"What was the hardest thing about making aliya?” people still ask
They expect, I imagine, that I’ll say something about our kids going
to the army. Or about living in less than half the space we had when we lived in
the States. Or, if they knew, they might imagine that I’d mention having one car
for four drivers, rather than two cars for two drivers.
For me, though,
it’s not that. What’s been hardest has been watching the worldview on which I
was raised crash and break like a ship washed violently against a forbidding
shore. I was raised in one of those (then-) classic American Jewish suburban
families. Democratic voting, opposed to the Vietnam War, passionate advocates
for civil rights, my parents taught their kids that most people were reasonable
and that all conflicts were solvable. When it came to the Middle East, the
prescription for resolution of the conflict was clear – we would give land, and
we would get peace. The only question was when.
We were not the only ones
who believed that, of course. A significant portion of Israeli society believed
the same thing – until the Palestinian Terror War (mistakenly called the second
intifada) – that is.

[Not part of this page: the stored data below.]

(** C5. [init c] stores its argument as it is, whatever the handle held and
    whatever [c] is: the call is fulfilled, the handle then holds [c] itself,
    and so the same endpoint string and the same timeout number. *)
Theorem init_stores_as_is (c : TemplateConfig) (this : TemplateService) :
  settled (init c this) = Fulfilled tt /\
  config (instance (init c this)) = Some c /\
  option_map endpoint (config (instance (init c this))) = Some (endpoint c) /\
  option_map timeout (config (instance (init c this))) = Some (timeout c).
Proof.
  rewrite init_unfold. unfold settled, instance. simpl.
  repeat split.
Qed.

(** C6. Calling [init] twice, with two different configurations, raises
    nothing: both calls are fulfilled, and [health] answers [true] on the
    handle the second call leaves. *)
Theorem init_twice_then_health
    (c1 c2 : TemplateConfig) (this : TemplateService) :
  c1 <> c2 ->
  settled ((init c1 ;; init c2) this) = Fulfilled tt /\
  settled ((init c1 ;; init c2 ;; health) this) = Fulfilled true.
Proof.
  intros _.
  rewrite !(bind_fulfilled _ _ _ _ _ (init_unfold c1 this)).
  rewrite (bind_fulfilled _ _ _ _ _ (init_unfold c2 _)).
  rewrite init_unfold, health_unfold. split; reflexivity.
Qed.

Lemma init_twice_then_health_witness :
  localhost_config <> degenerate_config /\
  settled ((init localhost_config ;; init degenerate_config)
             new_TemplateService) = Fulfilled tt /\
  settled ((init localhost_config ;; init degenerate_config ;; health)
             new_TemplateService) = Fulfilled true.
Proof.
  split; [exact config_neq|].
  apply (init_twice_then_health localhost_config degenerate_config
           new_TemplateService).
  exact config_neq.
Defined.

(** C7. Scenario C: a new handle, [init] with the empty endpoint and the
    timeout [0], then [health]: nothing is rejected and the answer is
    [true]. *)
Theorem degenerate_config_accepted :
  endpoint degenerate_config = EmptyString /\
  timeout degenerate_config = S754_zero false /\
  settled (init degenerate_config new_TemplateService) = Fulfilled tt /\
  settled ((init degenerate_config ;; health) new_TemplateService)
  = Fulfilled true.
Proof. repeat split. Qed.

(** C8. Neither method can fail: for every configuration and every handle,
    [init] is fulfilled (with no value) and [health] is fulfilled with a
    boolean; the promise of neither is ever rejected. *)
Theorem init_and_health_cannot_fail
    (c : TemplateConfig) (this : TemplateService) :
  (exists this', init c this = (Fulfilled tt, this')) /\
  (exists b this', health this = (Fulfilled b, this')) /\
  (forall reason, settled (init c this) <> Rejected reason) /\
  (forall reason, settled (health this) <> Rejected reason).
Proof.
  rewrite init_unfold, health_unfold. unfold settled. simpl.
  repeat split.
  - eexists. reflexivity.
  - do 2 eexists. reflexivity.
  - intros reason H. discriminate H.
  - intros reason H. discriminate H.
Qed.

(** C9. [health] only reads: whatever the handle, the call leaves the whole
    instance, and so its [config] field, as it was. *)
Theorem health_is_pure_read (this : TemplateService) :
  instance (health this) = this /\
  config (instance (health this)) = config this.
Proof.
  rewrite health_unfold. unfold instance. simpl. split; reflexivity.
Qed.

(** C10. The last [init] wins: after [init c1] and then [init c2], on any
    handle, the configuration held is [c2]. *)
Theorem init_last_write_wins
    (c1 c2 : TemplateConfig) (this : TemplateService) :
  config (instance ((init c1 ;; init c2) this)) = Some c2.
Proof.
  rewrite (bind_fulfilled _ _ _ _ _ (init_unfold c1 this)).
  rewrite init_unfold. reflexivity.
Qed.

(** ** Whole client programs *)

Lemma perform_all_cons (c : Call) (cs : list Call)
    (this this1 this2 : TemplateService) (r : Returned) (rs : list Returned) :
  perform c this = (Fulfilled r, this1) ->
  perform_all cs this1 = (Fulfilled rs, this2) ->
  perform_all (c :: cs) this = (Fulfilled (r :: rs), this2).
Proof.
  intros Hc Hcs. cbn [perform_all].
  rewrite (bind_fulfilled _ _ _ _ _ Hc).
  rewrite (bind_fulfilled _ _ _ _ _ Hcs).
  reflexivity.
Qed.

(** Running a program is running the two method bodies call after call. *)
Lemma perform_all_unfold (cs : list Call) :
  forall this : TemplateService,
    perform_all cs this
    = (Fulfilled (answers (strict_neq_null (config this)) cs),
       handle_after cs this).
Proof.
  induction cs as [|c cs IH]; intros this.
  - reflexivity.
  - destruct c as [cfg|].
    + apply perform_all_cons with (this1 := {| config := Some cfg |}).
      * apply perform_unfold.
      * rewrite IH. reflexivity.
    + apply perform_all_cons with (this1 := this).
      * apply perform_unfold.
      * rewrite IH. reflexivity.
Qed.

Lemma answers_length (cs : list Call) :
  forall held, length (answers held cs) = length cs.
Proof.
  induction cs as [|[cfg|] cs IH]; intros held; simpl;
    [reflexivity | rewrite IH; reflexivity ..].
Qed.

Lemma answers_nth_init (cs : list Call) :
  forall held i cfg,
    nth_error cs i = Some (CallInit cfg) ->
    nth_error (answers held cs) i = Some RetVoid.
Proof.
  induction cs as [|c cs IH]; intros held i cfg Hi.
  - destruct i; discriminate Hi.
  - destruct i as [|i]; simpl in Hi.
    + injection Hi as ->. reflexivity.
    + destruct c; simpl; eapply IH; exact Hi.
Qed.

Lemma answers_nth_health (cs : list Call) :
  forall held i,
    nth_error cs i = Some CallHealth ->
    nth_error (answers held cs) i
    = Some (RetBool (held || existsb is_init (firstn i cs))).
Proof.
  induction cs as [|c cs IH]; intros held i Hi.
  - destruct i; discriminate Hi.
  - destruct i as [|i]; simpl in Hi.
    + injection Hi as ->. simpl. rewrite orb_false_r. reflexivity.
    + destruct c as [cfg|]; simpl.
      * rewrite (IH true i Hi). rewrite orb_true_r. reflexivity.
      * rewrite (IH held i Hi). reflexivity.
Qed.

Lemma answers_map_config (f : TemplateConfig -> TemplateConfig)
    (cs : list Call) :
  forall held, answers held (map (map_config f) cs) = answers held cs.
Proof.
  induction cs as [|[cfg|] cs IH]; intros held; simpl;
    [reflexivity | rewrite IH; reflexivity ..].
Qed.

Lemma handle_after_app (cs1 cs2 : list Call) :
  forall this,
    handle_after (cs1 ++ cs2) this = handle_after cs2 (handle_after cs1 this).
Proof.
  induction cs1 as [|[cfg|] cs1 IH]; intros this; simpl;
    [reflexivity | apply IH ..].
Qed.

Lemma handle_after_no_init (cs : list Call) :
  forall this, existsb is_init cs = false -> handle_after cs this = this.
Proof.
  induction cs as [|[cfg|] cs IH]; intros this Hno; simpl in *.
  - reflexivity.
  - discriminate Hno.
  - apply IH. exact Hno.
Qed.

Lemma handle_after_held (cs : list Call) :
  forall this,
    strict_neq_null (config (handle_after cs this))
    = strict_neq_null (config this) || existsb is_init cs.
Proof.
  induction cs as [|[cfg|] cs IH]; intros this; simpl.
  - rewrite orb_false_r. reflexivity.
  - rewrite IH. simpl. rewrite orb_true_r. reflexivity.
  - apply IH.
Qed.

Lemma answers_no_init (cs : list Call) :
  forall held,
    existsb is_init cs = false ->
    answers held cs = repeat (RetBool held) (length cs).
Proof.
  induction cs as [|[cfg|] cs IH]; intros held Hno; simpl in *.
  - reflexivity.
  - discriminate Hno.
  - rewrite (IH held Hno). reflexivity.
Qed.

Lemma has_init_iff (cs : list Call) :
  existsb is_init cs = true <-> exists cfg, In (CallInit cfg) cs.
Proof.
  rewrite existsb_exists. split.
  - intros ([cfg|] & Hin & His); [|discriminate His].
    exists cfg. exact Hin.
  - intros (cfg & Hin). exists (CallInit cfg). split; [exact Hin | reflexivity].
Qed.

(** X1. In any program, the configuration held at the end is the argument
    of its last [init] call: whatever was called before it and whatever the
    handle held at the start, and however many [health] calls follow. *)
Theorem last_init_is_held
    (pre post : list Call) (cfg : TemplateConfig) (this : TemplateService) :
  existsb is_init post = false ->
  config (instance (perform_all (pre ++ CallInit cfg :: post) this))
  = Some cfg.
Proof.
  intros Hpost. rewrite perform_all_unfold. unfold instance. simpl.
  rewrite handle_after_app. simpl.
  rewrite (handle_after_no_init post _ Hpost). reflexivity.
Qed.

Lemma last_init_is_held_witness :
  existsb is_init [CallHealth; CallHealth] = false /\
  config (instance (perform_all
    ([CallInit localhost_config; CallHealth]
     ++ CallInit degenerate_config :: [CallHealth; CallHealth])
    new_TemplateService))
  = Some degenerate_config.
Proof.
  split; [reflexivity|].
  apply (last_init_is_held [CallInit localhost_config; CallHealth]
           [CallHealth; CallHealth] degenerate_config new_TemplateService).
  reflexivity.
Defined.

(** X2. Every program is fulfilled on every handle, with one result per
    call: no value for an [init] call, and for a [health] call [true] exactly
    when the handle held a configuration at the start or an [init] call comes
    earlier in the program. *)
Theorem program_results (cs : list Call) (this : TemplateService) :
  exists rs,
    settled (perform_all cs this) = Fulfilled rs /\
    length rs = length cs /\
    (forall i cfg,
        nth_error cs i = Some (CallInit cfg) ->
        nth_error rs i = Some RetVoid) /\
    (forall i,
        nth_error cs i = Some CallHealth ->
        nth_error rs i
        = Some (RetBool (strict_neq_null (config this)
                         || existsb is_init (firstn i cs)))).
Proof.
  exists (answers (strict_neq_null (config this)) cs).
  rewrite perform_all_unfold. unfold settled. simpl.
  split; [reflexivity|]. split; [apply answers_length|]. split.
  - intros i cfg Hi. eapply answers_nth_init. exact Hi.
  - intros i Hi. apply answers_nth_health. exact Hi.
Qed.

(** X3. After a program, [health] answers [true] exactly when it answered
    [true] before the program or the program calls [init]: the initialized
    state is entered by [init] and by nothing else. *)
Theorem health_after_program (cs : list Call) (this : TemplateService) :
  settled (health (instance (perform_all cs this))) = Fulfilled true <->
  settled (health this) = Fulfilled true \/ exists cfg, In (CallInit cfg) cs.
Proof.
  rewrite perform_all_unfold. unfold instance. cbn [snd].
  rewrite !health_unfold. unfold settled. cbn [fst].
  rewrite handle_after_held, <- has_init_iff.
  destruct (strict_neq_null (config this)); simpl.
  - split; [intros _; left; reflexivity | reflexivity].
  - split.
    + intros H. injection H as H. right. exact H.
    + intros [H | H]; [discriminate H | rewrite H; reflexivity].
Qed.

(** X4. A program that never calls [init], however long, leaves the handle
    as it found it, and all its [health] calls give the one answer the
    handle gave at the start. *)
Theorem health_only_program (cs : list Call) (this : TemplateService) :
  existsb is_init cs = false ->
  perform_all cs this
  = (Fulfilled (repeat (RetBool (strict_neq_null (config this))) (length cs)),
     this).
Proof.
  intros Hno. rewrite perform_all_unfold.
  rewrite (answers_no_init cs _ Hno), (handle_after_no_init cs this Hno).
  reflexivity.
Qed.

Lemma health_only_program_witness :
  existsb is_init [CallHealth; CallHealth; CallHealth] = false /\
  perform_all [CallHealth; CallHealth; CallHealth] new_TemplateService
  = (Fulfilled
       (repeat (RetBool (strict_neq_null (config new_TemplateService)))
          (length [CallHealth; CallHealth; CallHealth])),
     new_TemplateService).
Proof.
  split; [reflexivity|].
  apply (health_only_program [CallHealth; CallHealth; CallHealth]
           new_TemplateService).
  reflexivity.
Defined.

(** X5. The results of a program do not depend on the contents of the
    configurations: on two handles that give the same [health] answer, a
    program and the same program with other configurations passed to its
    [init] calls collect the same results.  [health] never looks at the
    endpoint or the timeout. *)
Theorem results_ignore_config_contents
    (f : TemplateConfig -> TemplateConfig) (cs : list Call)
    (this this' : TemplateService) :
  settled (health this) = settled (health this') ->
  settled (perform_all (map (map_config f) cs) this')
  = settled (perform_all cs this).
Proof.
  intros Hsame. rewrite !perform_all_unfold.
  rewrite !health_unfold in Hsame. unfold settled in *. simpl in *.
  injection Hsame as Hsame.
  rewrite answers_map_config, Hsame. reflexivity.
Qed.

Lemma results_ignore_config_contents_witness :
  settled (health localhost_handle)
  = settled (health (instance (init degenerate_config new_TemplateService)))
  /\
  settled (perform_all
             (map (map_config (fun _ => degenerate_config))
                [CallHealth; CallInit localhost_config; CallHealth])
             (instance (init degenerate_config new_TemplateService)))
  = settled (perform_all [CallHealth; CallInit localhost_config; CallHealth]
               localhost_handle).
Proof.
  split; [reflexivity|].
  apply (results_ignore_config_contents (fun _ => degenerate_config)
           [CallHealth; CallInit localhost_config; CallHealth]
           localhost_handle
           (instance (init degenerate_config new_TemplateService))).
  reflexivity.
Defined.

Those four years destroyed the Israeli political Left
because they washed away any illusions Israelis might have had that the
Palestinian leadership was interested in a deal. And, to be fair, why should the
Palestinians be interested in a deal? Their position gets stronger with each
passing year. No longer pariahs, they are now the darlings of the international
community. They have seen the world shift from denying the existence of a
Palestinian people to giving them observer status at the UN. If you were the
leader of the Palestinian Authority, would you make a deal now? Of course not.
With the terms bound to get sweeter in years to come, only a fool would sign
Our enemies are not fools. But they are consistent. Hamas’s Mahmoud
al- Zahar, in a much-quoted statement, said last year that the Jews have no
place among the nations of the world and are headed for annihilation.

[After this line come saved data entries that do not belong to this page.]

(** C9: for the inputs on which [calculate_score] returns, the
    recommendations are the messages of the eight rules whose condition
    holds, in the rules' order and without deduplication; when none fires
    and the score exceeds 1.5 the list is the single well-optimized
    message.  The score is the final score before rounding.  The spacing
    message is the sentence of the source around a decimal numeral of the
    position. *)
Theorem recommendations_follow_rules (probs : EngagementProbabilities)
    (modifiers : ContentModifiers) :
  (post_position modifiers - 1 < Py.FLOAT_LIMIT)%Z ->
  calculate_score_raising probs modifiers
  = Py.Ok (calculate_score probs modifiers) /\
  recommendations (calculate_score probs modifiers)
  = expected probs modifiers (Unrounded.final_score probs modifiers) /\
  (forall score,
     fired (rules probs modifiers) <> [] ->
     _generate_recommendations probs modifiers score
     = fired (rules probs modifiers)) /\
  (forall score,
     fired (rules probs modifiers) = [] -> (1.5 <? score) = true ->
     _generate_recommendations probs modifiers score = [REC_WELL_OPTIMIZED]) /\
  (exists numeral,
     REC_SPACING (post_position modifiers)
     = ("You're on post #" ++ numeral
        ++ " today. Consider spacing posts for better reach.")%string /\
     numeral_value numeral = Some (post_position modifiers)).
Proof.
  intros Hposition.
  split; [ | split; [ | split; [ | split ] ] ].
  - unfold calculate_score_raising.
    rewrite diversity_multiplier_returns by exact Hposition. reflexivity.
  - rewrite calculate_score_unfold. simpl.
    apply generate_recommendations_expected.
  - intros score Hfired. rewrite generate_recommendations_expected.
    unfold expected. destruct (fired (rules probs modifiers)); congruence.
  - intros score Hfired Hscore. rewrite generate_recommendations_expected.
    unfold expected. now rewrite Hfired, Hscore.
  - exists (str_of_int (post_position modifiers)).
    split; [ reflexivity | apply str_of_int_value ].
Qed.

(** A post every rule objects to, one no rule objects to, and one that
    four rules object to. *)
Lemma recommendations_samples :
  recommendations (calculate_score troubled_probs fifth_post)
  = [ "WARNING: High negative signal probability. Review content for controversial elements.";
      "Consider making content more engaging or relevant to your audience.";
      "You're on post #5 today. Consider spacing posts for better reach.";
      "Out-of-network content receives ~30% penalty. Build your follower base.";
      "Post is aging. Content has best reach within first 24 hours.";
      "Consider adding native video for additional algorithmic boost.";
      "Low predicted likes. Focus on creating more likeable content (primary metric).";
      "Low shareability. Create content worth sharing privately." ]%string /\
  recommendations (calculate_score well_optimized_probs with_video)
  = [ "Content is well-optimized! Continue this approach."%string ] /\
  _generate_recommendations (only_favorite 0.1) out_of_network 2.0
  = [ "Out-of-network content receives ~30% penalty. Build your follower base.";
      "Consider adding native video for additional algorithmic boost.";
      "Low predicted likes. Focus on creating more likeable content (primary metric).";
      "Low shareability. Create content worth sharing privately." ]%string.
Proof.
  destruct (recommendations_follow_rules troubled_probs fifth_post)
    as (_ & Hall & _); [ vm_compute; reflexivity | ].
  destruct (recommendations_follow_rules well_optimized_probs with_video)
    as (_ & Hcalc & _ & Hwell & _); [ vm_compute; reflexivity | ].
  destruct (recommendations_follow_rules (only_favorite 0.1) out_of_network)
    as (_ & _ & Hfired & _); [ vm_compute; reflexivity | ].
  split; [ | split ].
  - rewrite Hall. vm_compute. reflexivity.
  - rewrite Hcalc. vm_compute. reflexivity.
  - rewrite Hfired; [ vm_compute; reflexivity | discriminate ].
Defined.
Lemma history_pages_witness :
  let db1 := (run (TaskRoutes.delete_task env0 1 author) db0).2 in
  ∃ records,
    run (get_task_history reverse 1 0 10 admin) db1 = (Return records, db1)
    ∧ (length records ≤ 10)%nat
    ∧ (∀ h, h ∈ records → h ∈ task_history db1 ∧ TaskHistory.task_id h = 1)
    ∧ (0%nat = 0%nat →
       (length (filter (λ h, TaskHistory.task_id h = 1%Z) (task_history db1))
        ≤ 10)%nat →
       records ≡ₚ filter (λ h, TaskHistory.task_id h = 1) (task_history db1)).
Proof.
  cbv zeta.
  destruct (history_pages 0 10 admin
              (run (TaskRoutes.delete_task env0 1 author) db0).2)
    as [Htask _].
  apply (Htask reverse 1 (deleted_task env0 pump)).
  - intros l. apply reverse_Permutation.
  - reflexivity.
  - reflexivity.
Defined.

Lemma elem_of_select {V} (order : list (Z * V) → list (Z * V))
    (P : Z * V → bool) (m : gmap Z V) id x :
  (∀ l, order l ≡ₚ l) →
  (id, x) ∈ order (filter (λ row, P row = true) (map_to_list m))
  ↔ m !! id = Some x ∧ P (id, x) = true.
Proof.
  intros Hperm. rewrite Hperm, list_elem_of_filter, elem_of_map_to_list.
  tauto.
Qed.

Lemma truthy_spec s : truthy s = true ↔ s ≠ ""%string.
Proof.
  unfold truthy. rewrite negb_true_iff.
  destruct (String.eqb_spec s ""); split; congruence.
Qed.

Palestinian President Mahmoud Abbas declared to Egyptian TV that he would never,
in a thousand years, recognize a Jewish state. Bibi gave the Bar-Ilan speech,
but Abbas refused to return to the table; he still insists on the refugees’

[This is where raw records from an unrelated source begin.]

(** * Site-settings pipeline of SK-Web-V3

    A shallow embedding of
    - [src/lib/settings.ts]: the grouped-settings row parser and the
      cached, request-deduplicating loader;
    - [src/components/Analytics.tsx] and [src/components/SEOInjector.tsx]:
      the effects that attach script and markup nodes to the document, and
      the head tags the SEO injector declares;
    - [src/lib/context/SiteSettingsContext.tsx]: the provider that loads
      the settings for the components.

    JavaScript values are modelled as they exist at run time: a settings
    group is an object (a finite map from property names to JSON values),
    an optional row field is an [option], an exception is an explicit
    abrupt completion.  The two platform services the code calls,
    [JSON.parse] and the HTML fragment parser behind [innerHTML], are
    parameters of the development. *)

From stdpp Require Import gmap strings list fin_maps pretty.
From Stdlib Require Import ZArith Ascii Lia.

Set Warnings "-register-all".

(* ===================================================================== *)
(** * JavaScript values and completions *)
(* ===================================================================== *)

(** The values [JSON.parse] can produce.  A number keeps its literal: the
    code never computes with a parsed number. *)
Inductive json : Type :=
  | JNull
  | JBool (b : bool)
  | JNum (lit : string)
  | JStr (s : string)
  | JArr (items : list json)
  | JObj (props : gmap string json).

(** A plain object is a [gmap string json]: its own enumerable properties
    by name. *)

Inductive js_error : Type :=
  | SyntaxError
  | OtherError (msg : string).

(** Outcome of evaluating a piece of code that may throw. *)
Inductive completion (A : Type) : Type :=
  | Normal (a : A)
  | Throw (e : js_error).
Arguments Normal {A} a.
Arguments Throw {A} e.
Lemma bundled_run_shape (w : World) (args : Bundled.Args) :
  run_shape w (Bundled.main w args).
Proof.
  pose proof (bundled_main_phases w args) as H. cbv zeta in H.
  exists (Bundled.schema args).
  destruct (w_read w (Bundled.schema args)); [|left; apply H].
  destruct (snd (Bundled.resolve_flatcc w args)) as [flatcc_path|e|code];
    [|left; apply H|left; apply H].
  right.
  exists (flatcc_argv flatcc_path (Bundled.output args) (Bundled.schema args)).
  destruct (w_run w _) as [[returncode err]|]; [|apply H].
  destruct (returncode =? 0)%Z; [|exact H].
  eexists. split; [apply H | apply renders_only_bundled].
Qed.

Lemma artifacts_of_phases (t : list event) :
  filter is_artifact t = filter is_artifact (phases t).
Proof.
  unfold phases. induction t as [|e t IH]; [reflexivity|].
  destruct e; simpl; rewrite IH; reflexivity.
Qed.

Lemma run_in_phases (t : list event) (argv : list str) :
  In (EvRun argv) t -> In (EvRun argv) (phases t).
Proof. intros H. apply filter_In. split; [exact H | reflexivity]. Qed.

Lemma run_not_artifact (artifacts : list event) (argv : list str) :
  forallb is_artifact artifacts = true -> ~ In (EvRun argv) artifacts.
Proof.
  intros Hall Hin. rewrite forallb_forall in Hall.
  apply Hall in Hin. discriminate.
Qed.

Lemma failed_compiler_stops (w : World) (p : prog Z) (argv : list str)
  (returncode : Z) (err : str) :
  run_shape w p ->
  In (EvRun argv) (trace p) ->
  w_run w argv = Some (returncode, err) ->
  returncode <> 0%Z ->
  filter is_artifact (trace p) = [] /\ snd p = Returned 1%Z.
Proof.
  intros [path [H|[argv0 H]]] Hin Hrun Hcode; apply run_in_phases in Hin.
  - rewrite H in Hin. destruct Hin as [Hin|[]]. discriminate.
  - destruct (w_run w argv0) as [[returncode0 err0]|] eqn:E.
    + destruct (returncode0 =? 0)%Z eqn:E0.
      * destruct H as (artifacts & H & Hall). rewrite H in Hin.
        destruct Hin as [Hin|[Hin|Hin]]; [discriminate| |].
        -- injection Hin as ->. rewrite E in Hrun. injection Hrun as <- _.
           apply Z.eqb_eq in E0. contradiction.
        -- now apply run_not_artifact in Hin.
      * destruct H as [H Hout]. split; [|exact Hout].
        now rewrite artifacts_of_phases, H.
    + rewrite H in Hin. destruct Hin as [Hin|[Hin|[]]]; [discriminate|].
      injection Hin as ->. congruence.
Qed.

right of return, which he knows would spell death for the idea of a Jewish
state. Egypt’s Mohamed Morsi makes no bones about the fact that he would like to
annul the treaty between Israel and Egypt. In videos recently posted by MEMRI
(which were recorded in 2010, before he was worried about being closely
watched), he openly described Jews as descendants of pigs, called Zionists
“bloodsuckers” and said that Jews “must not stand on any Arab or Islamic
land.They must be driven out of our countries.”
When Bashar Assad
falls, will the Syrian victors be more likely to accept Israel’s existence? When
Jordan follows, will the quiet on the Jordanian border persist?
ISRAELIS LIVE in
a world of utter cognitive dissonance. On the one hand, our region is becoming
ever more dangerous and our foes ever more honest about their desire to destroy
the Jewish state. And on the other hand, much of the world insists that “land
for peace” simply must work; some American Jewish leaders actually urged Israel,
even in the midst of the Gaza conflict, to return to the negotiating table. It
would be funny were it not so sad and so dangerous.
That is why the
upcoming election, sobering though it is, may actually prove important. Israelis
across the spectrum are acknowledging what they used to only whisper: the old
paradigm is dying.
Naftali Bennett of the Bayit Yehudi party explicitly
states that “land for peace” is dead and advocates annexing the portion of the
West Bank known as Area C. Yair Shamir of Yisrael Beytenu says that regardless
of Netanyahu’s Bar- Ilan speech, the Likud never endorsed a Palestinian state.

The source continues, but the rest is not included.